Sobolev Image Sharpening
As part of my Master's thesis, I proposed new partial differential equation (PDE)-based algorithms for image sharpening based on Sobolev gradient flows. Many existing algorithms for image processing, such as total variation (TV) or Perona-Malik anisotropic diffusion, are gradient flows on an energy under the L2 metric. We considered gradient flows on the same energies with respect to various Sobolev metrics. The resulting gradient flows are well-posed in the forward and backward directions, allowing one to use the PDE for image diffusion or sharpening.
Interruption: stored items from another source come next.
(* ===== verification/RunResult.v ===== *)
(** The control objects around a run: the committed run result
    ([proofbound-runtime-core/src/run_result.rs]), the machine-readable error
    contract of the pure code ([error.rs]) and the closed vocabulary of the
    diagnostic profile ([diagnostic.rs]). *)
From S2P Require Import Prelude Vectors Authority Identity Eligibility.
From S2P Require Plan VerifyDecode.
Import Eligibility.Producer.
From S2P Require Import WireV2 WireMaps Receipt.
From Stdlib Require Import Ascii ZArith Lia Sorted.
From stdpp Require Import prelude strings list numbers.
Export stdpp.list_relations.list.
Import VerifyDecode(SerdeJson, Json, json_string, json_u64, json_i64, json_object).

(** * Run results *)

Definition RUN_RESULT_SCHEMA : string := "proofbound-runtime-run-result/2".

Inductive RunResultError := ReceiptPathInvalid | OutcomeInvalid.

Record RunResultV2 := mkRunResultV2 {
  rr_receipt : string;
  rr_execution_id : ExecutionId;
  rr_commitment : Sha256Digest;
  rr_outcome : ExecutionOutcome
}.

(** A [Path] is its bytes; [to_str] refuses those that are not UTF-8. *)
Definition RunResultV2_new (receipt : list byte) (execution_id : ExecutionId) (commitment : Sha256Digest)
    (outcome : ExecutionOutcome) : result RunResultError RunResultV2 :=
  receipt ← ok_or (value ← from_utf8 receipt; if bool_decide (value = "") then None else Some value)
    ReceiptPathInvalid;
  if (match outcome with Exited code => negb ((0 <=? code)%Z && (code <=? 255)%Z) | _ => false end)
  then Err OutcomeInvalid
  else Ok (mkRunResultV2 receipt execution_id commitment outcome).

(** [None] is the panic of [expect]. *)
Definition run_outcome_cbor (outcome : ExecutionOutcome) : option Value :=
  '(kind, detail) ← match outcome with
    | Exited code =>
      code ← (if (0 <=? code)%Z then Some code else None);
      Some ("exited", Some ("code", Unsigned code))
    | Signaled signal => Some ("signaled", Some ("signal", Unsigned (SignalNumber_get signal)))
    | TimedOut => Some ("timed-out", None)
    | Denied => Some ("denied", None)
    | LauncherFailed => Some ("launcher-failed", None)
    | Incomplete => Some ("incomplete", None)
    end;
  Some (Map (("kind", Text kind) :: option_list detail)).
Definition cbor_value (r : RunResultV2) : option Value :=
  outcome ← run_outcome_cbor (rr_outcome r);
  Some (Map [("schema", Text RUN_RESULT_SCHEMA);
             ("outcome", outcome);
             ("receipt", Text (rr_receipt r));
             ("commitment", Bytes (digest_bytes (rr_commitment r)));
             ("execution_id", Bytes (ExecutionId_as_bytes (rr_execution_id r)))]).
Definition RunResultV2_canonical_bytes (r : RunResultV2) : option (list byte) :=
  value ← cbor_value r; result_ok (encode value).

Definition hex (bytes : list byte) : string := String.string_of_list_ascii (hex_bytes bytes).

Section json.
Context {serde : SerdeJson}.

Definition outcome_json (outcome : ExecutionOutcome) : Json :=
  match outcome with
  | Exited code => json_object [("code", json_i64 code); ("kind", json_string "exited")]
  | Signaled signal =>
    json_object [("kind", json_string "signaled"); ("signal", json_u64 (SignalNumber_get signal))]
  | TimedOut => json_object [("kind", json_string "timed-out")]
  | Denied => json_object [("kind", json_string "denied")]
  | LauncherFailed => json_object [("kind", json_string "launcher-failed")]
  | Incomplete => json_object [("kind", json_string "incomplete")]
  end.
(** [json!] collects into a [BTreeMap]: the members come out in key order. *)
Definition json_projection (r : RunResultV2) : Json :=
  json_object [("commitment", json_string ("hex:" +:+ Sha256Digest_to_hex (rr_commitment r)));
               ("execution_id", json_string ("hex:" +:+ hex (ExecutionId_as_bytes (rr_execution_id r))));
               ("outcome", outcome_json (rr_outcome r));
               ("receipt", json_string (rr_receipt r));
               ("schema", json_string RUN_RESULT_SCHEMA)].
End json.

(** * Error classes *)

Inductive ErrorClass :=
| InvalidInput | UnsupportedBoundary | IdentityDrift | Launcher | ReceiptConstruction | Verification.
Definition ErrorClass_exit_code (c : ErrorClass) : Z :=
  match c with
  | InvalidInput => 2 | UnsupportedBoundary => 3 | IdentityDrift => 4 | Launcher => 5
  | ReceiptConstruction => 6 | Verification => 7
  end.

Class MachineError (E : Type) := {
  machine_code : E -> string;
  error_class : E -> ErrorClass
}.
#[export] Instance AuthorityError_machine : MachineError AuthorityError :=
  {| machine_code := AuthorityError_code; error_class := fun _ => InvalidInput |}.
#[export] Instance IdentityError_machine : MachineError IdentityError :=
  {| machine_code := IdentityError_code; error_class := fun _ => InvalidInput |}.
#[export] Instance PlanError_machine : MachineError Plan.PlanError :=
  {| machine_code := Plan.PlanError_code; error_class := fun _ => InvalidInput |}.
#[export] Instance ReceiptError_machine : MachineError ReceiptError :=
  {| machine_code := ReceiptError_code; error_class := fun _ => ReceiptConstruction |}.
Inductive CoreError :=
| Core_Authority (error : AuthorityError) | Core_Identity (error : IdentityError)
| Core_Plan (error : Plan.PlanError).
#[export] Instance CoreError_machine : MachineError CoreError := {|
  machine_code e := match e with
    | Core_Authority e => machine_code e | Core_Identity e => machine_code e | Core_Plan e => machine_code e
    end;
  error_class e := match e with
    | Core_Authority e => error_class e | Core_Identity e => error_class e | Core_Plan e => error_class e
    end
|}.

(** * The diagnostic vocabulary *)

Inductive DiagnosticTypeError :=
| ExecutionProfileUnsupported | ObserverMechanismUnsupported | DraftProvenanceUnsupported
| ObservationResolutionUnsupported | CompletionUnsupported.
Definition DiagnosticTypeError_code (e : DiagnosticTypeError) : string :=
  match e with
  | ExecutionProfileUnsupported => "diagnostic.profile.unsupported"
  | ObserverMechanismUnsupported => "diagnostic.observer.unsupported"
  | DraftProvenanceUnsupported => "diagnostic.provenance.unsupported"
  | ObservationResolutionUnsupported => "diagnostic.resolution.unsupported"
  | CompletionUnsupported => "diagnostic.completion.unsupported"
  end.

Inductive ExecutionProfile := Production | Diagnostic.
Definition ExecutionProfile_parse (value : string) : result DiagnosticTypeError ExecutionProfile :=
  if String.eqb value "production" then Ok Production
  else if String.eqb value "diagnostic" then Ok Diagnostic
  else Err ExecutionProfileUnsupported.
Definition ExecutionProfile_as_str (p : ExecutionProfile) : string :=
  match p with Production => "production" | Diagnostic => "diagnostic" end.

Inductive DiagnosticObserverMechanism := LinuxPtraceSyscallV1.
Definition DiagnosticObserverMechanism_parse (value : string) :
    result DiagnosticTypeError DiagnosticObserverMechanism :=
  if String.eqb value "linux-ptrace-syscall-v1" then Ok LinuxPtraceSyscallV1
  else Err ObserverMechanismUnsupported.
Definition DiagnosticObserverMechanism_as_str (m : DiagnosticObserverMechanism) : string :=
  match m with LinuxPtraceSyscallV1 => "linux-ptrace-syscall-v1" end.

Inductive DraftProvenance :=
| HumanAuthored | StaticExecutableClosure | DiagnosticRuntimeObservation | CapsecSourceObservation
| PlatformRequiredClosure.
Definition DraftProvenance_parse (value : string) : result DiagnosticTypeError DraftProvenance :=
  if String.eqb value "human-authored" then Ok HumanAuthored
  else if String.eqb value "static-executable-closure" then Ok StaticExecutableClosure
  else if String.eqb value "diagnostic-runtime-observation" then Ok DiagnosticRuntimeObservation
  else if String.eqb value "capsec-source-observation" then Ok CapsecSourceObservation
  else if String.eqb value "platform-required-closure" then Ok PlatformRequiredClosure
  else Err DraftProvenanceUnsupported.
Definition DraftProvenance_as_str (p : DraftProvenance) : string :=
  match p with
  | HumanAuthored => "human-authored"
  | StaticExecutableClosure => "static-executable-closure"
  | DiagnosticRuntimeObservation => "diagnostic-runtime-observation"
  | CapsecSourceObservation => "capsec-source-observation"
  | PlatformRequiredClosure => "platform-required-closure"
  end.

Inductive ObservationResolution := KernelSelected | StableCandidate | Unresolved | Redacted.
Definition ObservationResolution_parse (value : string) : result DiagnosticTypeError ObservationResolution :=
  if String.eqb value "kernel-selected" then Ok KernelSelected
  else if String.eqb value "stable-candidate" then Ok StableCandidate
  else if String.eqb value "unresolved" then Ok Unresolved
  else if String.eqb value "redacted" then Ok Redacted
  else Err ObservationResolutionUnsupported.
Definition ObservationResolution_as_str (r : ObservationResolution) : string :=
  match r with
  | KernelSelected => "kernel-selected" | StableCandidate => "stable-candidate"
  | Unresolved => "unresolved" | Redacted => "redacted"
  end.

Inductive DiagnosticCompletion := Complete | Completion_Incomplete.
Definition DiagnosticCompletion_parse (value : string) : result DiagnosticTypeError DiagnosticCompletion :=
  if String.eqb value "complete" then Ok Complete
  else if String.eqb value "incomplete" then Ok Completion_Incomplete
  else Err CompletionUnsupported.
Definition DiagnosticCompletion_as_str (c : DiagnosticCompletion) : string :=
  match c with Complete => "complete" | Completion_Incomplete => "incomplete" end.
The figures above show the original Lena image and the result of our Sobolev anisotropic image sharpening. In the figures below we applied a Gaussian blur and noise to the baboon image (left) and then anisotropic Sobolev sharpening (right). This illustrates the advantage of Sobolev sharpening; it can sharpen large scale image features while supressing noise.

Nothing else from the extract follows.